By measuring the biological activity of CSF in a CAM bioassay, we observed a higher angiogenic capacity in eggs treated with CSF from high-grade glioma patients, compared to low- grade glioma patients and control individuals. Very few studies have evaluated the angiogenic capacity of CSF from patients with tumors. We previously reported that patients with high-grade gliomas have greater angiogenic capacity than individuals without tumors [24]. Now, using the same assay, we extended the study including low-grade glioma patients and we conclude that this increased capacity is seen only in high-grade gliomas. Given that in our results there were two discordant cases, future studies should consider a correlation between VEGF levels, tumor malignancy and the biological activity of each evaluated patient.

It is important to consider the potential relationship that exists between VEGF levels and angiogenic capacity in CSF. Although we did not study the vascularity of tumors from the patients, we did determine the angiogenic capacity of CSF from these patients using a CAM bioassay. This bioassay allowed checking the presence of some factors that could regulate the formation of blood vessels, as reported by Dai et al. [36] and Sinning et al. [24]. Our purpose was to investigate if some factors in CSF could also act on tumor tissue. The findings of Peles et al. [34] support our idea because they observed a correlation between VEGF or FGF-B levels in CSF and tumor vascularity in patients with astrocytic tumors.

An accurate diagnosis of cerebral tumors led to the determination of an appropriated clinical treatment. However, in some cases, biopsies are too difficult or risky procedures due to the location of the tumor. Efforts have been done to find biological markers for cerebral tumors, which can be obtained and measured in an easy way for guiding the diagnosis, prognosis and serve as a predictor of the efficiency of treatment.
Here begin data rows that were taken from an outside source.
Definition grpc_pair (component : string) : string :=
  nl +:+ "[grpc." +:+ component +:+ "]" +:+ nl +:+
  "cert = " +:+ dquote +:+ tlsMountPath +:+ "/tls.crt" +:+ dquote +:+ nl +:+
  "key  = " +:+ dquote +:+ tlsMountPath +:+ "/tls.key" +:+ dquote +:+ nl.
Definition grpc_text : string :=
  nl +:+ "# all grpc tls authentications are mutual" +:+ nl +:+ "[grpc]" +:+ nl +:+
  "ca = " +:+ dquote +:+ tlsMountPath +:+ "/ca.crt" +:+ dquote +:+ nl +:+
  grpc_pair "volume" +:+ grpc_pair "master" +:+ grpc_pair "filer" +:+ grpc_pair "admin" +:+
  grpc_pair "worker" +:+ grpc_pair "client".
Definition toml_header : string :=
  "# generated by seaweedfs-operator — do not edit" +:+ nl +:+
  "# this file is read by master, volume server, filer, and admin" +:+ nl.
Definition renderSecurityTOML (cfg : JWTSigningSpec) (keys : jwtSigningKeys) (withTLS : bool) : string :=
  toml_header +:+ concat_strings (map (section_text cfg keys) jwtSections) +:+
  (if negb withTLS then "" else grpc_text).

Definition parseJWTSigningKeys (toml : string) : jwtSigningKeys :=
  foldl (fun keys s => js_set_key s (extractTOMLKey toml (js_name s) "key") keys) no_keys jwtSections.

Section security.
Context `{Owners}.

Definition pruneOwnedSecret (m : Seaweed) (name : string) : op (option error) :=
  pruneOwned (sw_Meta m) KSecret name.
Definition pruneOwnedConfigMap (m : Seaweed) (name : string) : op (option error) :=
  pruneOwned (sw_Meta m) KConfigMap name.

(** ** The Secret *)
Definition security_key (m : Seaweed) : NamespacedName :=
  {| nn_Namespace := Namespace (sw_Meta m); nn_Name := SecurityConfigSecretName m |}.
Definition cm_field (c : ConfigMap) (f : string) : string := default "" (cm_Data c !! f).
Definition existingJWTSigningKeys (m : Seaweed) : op (result (jwtSigningKeys * bool)) :=
  do r <- kube (KGet KSecret (security_key m));
  match r with
  | inr secret => Ret (Ok (parseJWTSigningKeys (secret_field secret "security.toml"), false))
  | inl err =>
      if negb (IsNotFound err) then Ret (Err err)
      else
        do r <- kube (KGet KConfigMap (security_key m));
        match r with
        | inr cm => Ret (Ok (parseJWTSigningKeys (cm_field cm "security.toml"), true))
        | inl err => if IsNotFound err then Ret (Ok (no_keys, false)) else Ret (Err err)
        end
  end.

(** A key for every enabled section that has none. *)
Fixpoint fill_keys (cfg : JWTSigningSpec) (l : list jwtSection) (keys : jwtSigningKeys)
    : op jwtSigningKeys :=
  match l with
  | [] => Ret keys
  | s :: l =>
      if negb (js_enabled s cfg) then fill_keys cfg l keys
      else if bool_decide (js_key s keys = "")
      then do k <- randKey; fill_keys cfg l (js_set_key s k keys)
      else fill_keys cfg l keys
  end.

Definition labelsForCR (m : Seaweed) : gmap string string :=
  <["app.kubernetes.io/managed-by" := "seaweedfs-operator"]>
  (<["app.kubernetes.io/name" := "seaweedfs"]>
   {[ "app.kubernetes.io/instance" := Name (sw_Meta m) ]}).
Definition new_meta (m : Seaweed) (name : string) (labels : gmap string string) : ObjectMeta := {|
  Name := name; Namespace := Namespace (sw_Meta m); Generation := 0; CreationTimestamp := 0%Z;
  DeletionTimestamp := None; Labels := labels; Annotations := ∅; Finalizers := [];
  OwnerReferences := []; UID := "" |}.
Definition deleteLegacySecurityConfigMap (m : Seaweed) (name : string) : op (option error) :=
  check kube (KDelete KConfigMap {| cm_Meta := new_meta m name ∅; cm_Data := ∅ |})
  catch err => Ret (IgnoreNotFound err);
  Ret None.

(** [cert_manager] is the cached result of the probe for its CRDs. *)
Definition tlsEffective (cert_manager : bool) (m : Seaweed) : bool := tlsEnabled m && cert_manager.
Definition ensureSecuritySecret (cert_manager : bool) (m : Seaweed) : op (option error) :=
  try found <- existingJWTSigningKeys m catch err => Ret (Some err);
  let cfg := jwtSigningConfig m in
  do keys <- fill_keys cfg jwtSections found.1;
  let toml := renderSecurityTOML cfg keys (tlsEffective cert_manager m) in
  match SetControllerReference (sw_Meta m) "Seaweed"
          (new_meta m (SecurityConfigSecretName m) (labelsForCR m)) with
  | inl err => Ret (Some err)
  | inr meta =>
      try _ <- CreateOrUpdateSecret {| sec_Meta := meta; sec_Data := {[ "security.toml" := toml ]} |}
        catch err => Ret (Some err);
      if found.2 then deleteLegacySecurityConfigMap m (SecurityConfigSecretName m) else Ret None
  end.
Definition ensureSecurityConfig (cert_manager : bool) (m : Seaweed) : op (option error) :=
  if negb (securityConfigNeeded m) then
    check pruneOwnedSecret m (SecurityConfigSecretName m) catch err => Ret (Some err);
    pruneOwnedConfigMap m (SecurityConfigSecretName m)
  else ensureSecuritySecret cert_manager m.
End security.

(** ** What is rendered is read back *)
(** A character [%q] prints as it is and a line of the file can hold. *)
Definition plain_char (c : ascii) : bool :=
  let n := nat_of_ascii c in
  (32 <=? n) && (n <=? 126) && negb (n =? 34) && negb (n =? 92).
Definition plain_key (k : string) : bool := all_chars plain_char k.

Lemma quote_char_plain c : plain_char c = true -> quote_char c = String c EmptyString.
Proof. by destruct c as [[] [] [] [] [] [] [] []]. Qed.
Lemma quote_chars_plain k : plain_key k = true -> quote_chars k = k.
Proof.
  induction k as [|c k IH]; [done|]. intros [Hc Hk]%andb_true_iff.
  change (quote_char c +:+ quote_chars k = String c k). by rewrite quote_char_plain, IH.
Qed.
Lemma fmt_q_plain k : plain_key k = true -> fmt_q k = dquote +:+ k +:+ dquote.
Proof. intros Hk. unfold fmt_q. by rewrite quote_chars_plain. Qed.

Lemma splitLines_from_line acc l rest :
  has_char "010" l = false -> splitLines_from acc (l +:+ nl +:+ rest) = (acc +:+ l) :: splitLines_from "" rest.
Proof.
  revert acc; induction l as [|c l IH]; intros acc Hl.
  - change (acc :: splitLines_from "" rest = (acc +:+ "") :: splitLines_from "" rest).
    by rewrite string_app_nil.
  - cbn [has_char] in Hl. apply orb_false_iff in Hl as [Hc Hl].
    change (splitLines_from acc (String c (l +:+ nl +:+ rest)) = (acc +:+ String c l) :: splitLines_from "" rest).
    cbn [splitLines_from]. rewrite Hc, IH by done. by rewrite string_app_assoc.
Qed.
Lemma splitLines_line l rest :
  has_char "010" l = false -> splitLines (l +:+ nl +:+ rest) = l :: splitLines rest.
Proof. apply (splitLines_from_line ""). Qed.

(** Trimming keeps a text whose ends are not blank. *)
Lemma trim_toml_left_id c s : toml_space c = false -> trim_toml_left (String c s) = String c s.
Proof. intros Hc. cbn [trim_toml_left]. by rewrite Hc. Qed.
Lemma rev_app_snoc s c t : String.rev_app (s +:+ String c "") t = String c (String.rev_app s t).
Proof. revert t; induction s as [|d s IH]; intros t; [done|]. exact (IH (String d t)). Qed.
Lemma rev_app_last s c : String.rev (s +:+ String c "") = String c (String.rev s).
Proof. apply rev_app_snoc. Qed.
Lemma trimSpace_id c s d :
  toml_space c = false -> toml_space d = false ->
  trimSpace (String c (s +:+ String d "")) = String c (s +:+ String d "").
Proof.
  intros Hc Hd. unfold trimSpace. rewrite trim_toml_left_id by done.
  change (String c (s +:+ String d "")) with ((String c s) +:+ String d "").
  rewrite rev_app_last, trim_toml_left_id by done.
  rewrite <-(string_rev_rev (String c s +:+ String d "")) at 1. by rewrite rev_app_last.
Qed.

Definition key_line (k : string) : string := "key = " +:+ dquote +:+ k +:+ dquote.
Definition expiry_line (seconds : Z) : string := "expires_after_seconds = " +:+ fmt_d seconds.

Lemma quoted_trim k : trimSpace (dquote +:+ k +:+ dquote) = dquote +:+ k +:+ dquote.
Proof. by apply (trimSpace_id "034" k "034"). Qed.
Lemma after_equals k : trimSpace (" = " +:+ dquote +:+ k +:+ dquote) = "= " +:+ dquote +:+ k +:+ dquote.
Proof.
  change (trimSpace (String "=" ((" " +:+ dquote +:+ k) +:+ dquote)) = "= " +:+ dquote +:+ k +:+ dquote).
  by rewrite (trimSpace_id "=" _ "034").
Qed.
Lemma key_line_trim k : trimSpace (key_line k) = key_line k.
Proof.
  change (trimSpace (String "k" (("ey = " +:+ dquote +:+ k) +:+ dquote)) = key_line k).
  by rewrite (trimSpace_id "k" _ "034").
Qed.
Lemma quoted_value k :
  (2 <=? String.length (dquote +:+ k +:+ dquote)) && HasPrefix (dquote +:+ k +:+ dquote) dquote &&
  HasSuffix (dquote +:+ k +:+ dquote) dquote = true /\
  String.substring 1 (String.length (dquote +:+ k +:+ dquote) - 2) (dquote +:+ k +:+ dquote) = k.
Proof.
  assert (Hl : String.length (dquote +:+ k +:+ dquote) = S (S (String.length k))).
  { rewrite !length_app_string. simpl. lia. }
  rewrite Hl. split.
  - rewrite <-string_app_assoc, HasSuffix_app. simpl.
    change (HasPrefix (String "034" (k +:+ dquote)) dquote && true = true). unfold HasPrefix. simpl.
    by destruct (k +:+ dquote).
  - replace (S (S (String.length k)) - 2)%nat with (String.length k) by lia.
    change (String.substring 0 (String.length k) (k +:+ dquote) = k). apply substring_app_l.
Qed.

(** The value of a key line inside its section; outside it is skipped. *)
Lemma toml_line_key section inSection k :
  toml_line section "key" inSection (key_line k) =
  (inSection, if inSection then Some k else None).
Proof.
  unfold toml_line. rewrite key_line_trim.
  rewrite bool_decide_false by (unfold key_line; intros [=]).
  change (HasPrefix (key_line k) "[") with false. cbv iota.
  destruct inSection; [|done]. cbn [negb].
  assert ((String.length (key_line k) <? String.length "key" + 4)%nat = false) as ->.
  { apply Nat.ltb_ge. unfold key_line. rewrite !length_app_string. simpl. lia. }
  change (str_take (String.length "key") (key_line k)) with "key".
  rewrite bool_decide_true by done. cbn [orb negb].
  change (str_drop (String.length "key") (key_line k)) with (" = " +:+ dquote +:+ k +:+ dquote).
  rewrite after_equals.
  assert ((String.length ("= " +:+ dquote +:+ k +:+ dquote) <? 3)%nat = false) as ->.
  { apply Nat.ltb_ge. rewrite !length_app_string. simpl. lia. }
  change (HasPrefix ("= " +:+ dquote +:+ k +:+ dquote) "=") with true. cbn [orb negb].
  change (str_drop 1 ("= " +:+ dquote +:+ k +:+ dquote)) with (" " +:+ dquote +:+ k +:+ dquote).
  change (trimSpace (" " +:+ dquote +:+ k +:+ dquote)) with (trimSpace (dquote +:+ k +:+ dquote)).
  rewrite quoted_trim. destruct (quoted_value k) as [-> ->]. done.
Qed.

Lemma last_char f s :
  s <> "" -> all_chars f s = true -> exists s' d, s = s' +:+ String d "" /\ f d = true.
Proof.
  induction s as [|c s IH]; [done|]. intros _ [Hc Hs]%andb_true_iff.
  destruct s as [|e s]; [by exists "", c|].
  destruct (IH ltac:(done) Hs) as (s' & d & -> & Hd). by exists (String c s'), d.
Qed.
Lemma toml_line_expiry section inSection seconds :
  (0 < seconds)%Z -> toml_line section "key" inSection (expiry_line seconds) = (inSection, None).
Proof.
  intros Hs. destruct (fmt_d_digits seconds) as (_ & Hd & Hne); [lia|].
  destruct (last_char is_digit (fmt_d seconds) Hne Hd) as (s & d & Heq & Hdig).
  assert (Htrim : trimSpace (expiry_line seconds) = expiry_line seconds).
  { unfold expiry_line. rewrite Heq, <-string_app_assoc. apply (trimSpace_id "e"); [done|].
    by destruct d as [[] [] [] [] [] [] [] []]. }
  unfold toml_line. rewrite Htrim. unfold expiry_line.
  rewrite bool_decide_false by (intros [=]). change (HasPrefix (_ +:+ fmt_d seconds) "[") with false.
  cbv iota. destruct inSection; [|done]. cbn [negb].
  change (str_take (String.length "key") (_ +:+ fmt_d seconds)) with "exp". by rewrite orb_true_r.
Qed.

(** ** The lines of the file *)
Definition section_lines (cfg : JWTSigningSpec) (keys : jwtSigningKeys) (s : jwtSection) : list string :=
  if negb (js_enabled s cfg) then []
  else [""; js_comment s; "[" +:+ js_name s +:+ "]"; key_line (js_key s keys)] ++
       (let seconds := js_expires s (jwtSigningExpiry cfg) in
        if (0 <? seconds)%Z then [expiry_line seconds] else []).
Definition grpc_lines : list string := Eval vm_compute in splitLines grpc_text.

Definition plain_keys (cfg : JWTSigningSpec) (keys : jwtSigningKeys) : Prop :=
  Forall (fun s => js_enabled s cfg = true -> plain_key (js_key s keys) = true) jwtSections.

Lemma section_split cfg keys s rest :
  has_char "010" (js_comment s) = false -> has_char "010" (js_name s) = false ->
  (js_enabled s cfg = true -> plain_key (js_key s keys) = true) ->
  splitLines (section_text cfg keys s +:+ rest) = section_lines cfg keys s ++ splitLines rest.
Proof.
  intros Hcom Hname Hk. unfold section_text, section_lines. destruct (js_enabled s cfg); [|done].
  specialize (Hk eq_refl). rewrite fmt_q_plain by done. cbn [negb].
  assert (Hnl : has_char "010" (js_key s keys) = false) by by eapply has_char_none.
  set (seconds := js_expires s (jwtSigningExpiry cfg)).
  transitivity (splitLines ("" +:+ nl +:+ js_comment s +:+ nl +:+ ("[" +:+ js_name s +:+ "]") +:+ nl +:+
    key_line (js_key s keys) +:+ nl +:+
    (if (0 <? seconds)%Z then expiry_line seconds +:+ nl +:+ rest else rest))).
  { f_equal. unfold key_line, expiry_line. cbv zeta. destruct (0 <? seconds)%Z; rewrite !string_app_assoc; done. }
  assert (Hkey : has_char "010" (key_line (js_key s keys)) = false).
  { unfold key_line. by rewrite !has_char_app, Hnl. }
  assert (Hhead : has_char "010" ("[" +:+ js_name s +:+ "]") = false).
  { by rewrite !has_char_app, Hname. }
  rewrite !splitLines_line by done.
  destruct (Z.ltb_spec 0 seconds) as [Hs|_]; [|done]. rewrite splitLines_line; [done|].
  unfold expiry_line. rewrite has_char_app. destruct (fmt_d_digits seconds) as (_ & Hd & _); [lia|].
  by rewrite (has_char_none is_digit _ _ Hd).
Qed.
Lemma sections_split cfg keys l rest :
  Forall (fun s => has_char "010" (js_comment s) = false /\ has_char "010" (js_name s) = false) l ->
  Forall (fun s => js_enabled s cfg = true -> plain_key (js_key s keys) = true) l ->
  splitLines (concat_strings (map (section_text cfg keys) l) +:+ rest) =
  concat (map (section_lines cfg keys) l) ++ splitLines rest.
Proof.
  induction l as [|s l IH]; [done|]. intros [[Hc Hn] Hl]%Forall_cons [Hk Hks]%Forall_cons.
  change (splitLines ((section_text cfg keys s +:+ concat_strings (map (section_text cfg keys) l)) +:+ rest) =
    (section_lines cfg keys s ++ concat (map (section_lines cfg keys) l)) ++ splitLines rest).
  by rewrite string_app_assoc, section_split, IH, app_assoc.
Qed.
Lemma render_split cfg keys tls :
  plain_keys cfg keys ->
  splitLines (renderSecurityTOML cfg keys tls) =
    splitLines toml_header ++ concat (map (section_lines cfg keys) jwtSections) ++
    (if tls then grpc_lines else []).
Proof.
  intros Hk. unfold renderSecurityTOML.
  transitivity (splitLines toml_header ++
    splitLines (concat_strings (map (section_text cfg keys) jwtSections) +:+
                (if negb tls then "" else grpc_text))).
  - unfold toml_header. rewrite !string_app_assoc, !splitLines_line by done. done.
  - f_equal. rewrite sections_split; [|by repeat constructor|done]. f_equal. by destruct tls.
Qed.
Tumoral development is associated with tissue vascularization, and then, it could be expected that angiogenic stimulators could be enhanced in CSF. Therefore, considering both factors, high levels of VEGF and angiogenic capacity in CSF could be together markers of high-grade gliomas, supporting the diagnosis with a procedure less aggressive than a biopsy, and considering that VEGF levels may vary depending on tumor progression or response to treatment; however limited by the fact that some treatments could be interfere with the results.

Conclusion

VEGF levels in CSF and angiogenic capacity could together serve as a progression marker and glioma vascularization, being useful in the diagnosis and clinical evaluation of tumor progression. Future studies should focus on the measurement of these markers in other neoplastic and non-neoplastic diseases involving the CNS. In addition, more studies that correlate the levels of these markers with the outcome of patients and the response to treatment are needed. Thus, the measurement of the pro-angiogenic potential of CSF in gliomas could have important implications in clinical practice, because it would allow to determine the malignancy of tumors and to establish when a low-grade glioma becomes a high-grade glioma. Additionally, it would allow to perform postoperative following-up of patients, evaluate response to therapies, including antiangiogenic complementary therapies, through less expensive and invasive methods that could be implemented routinely.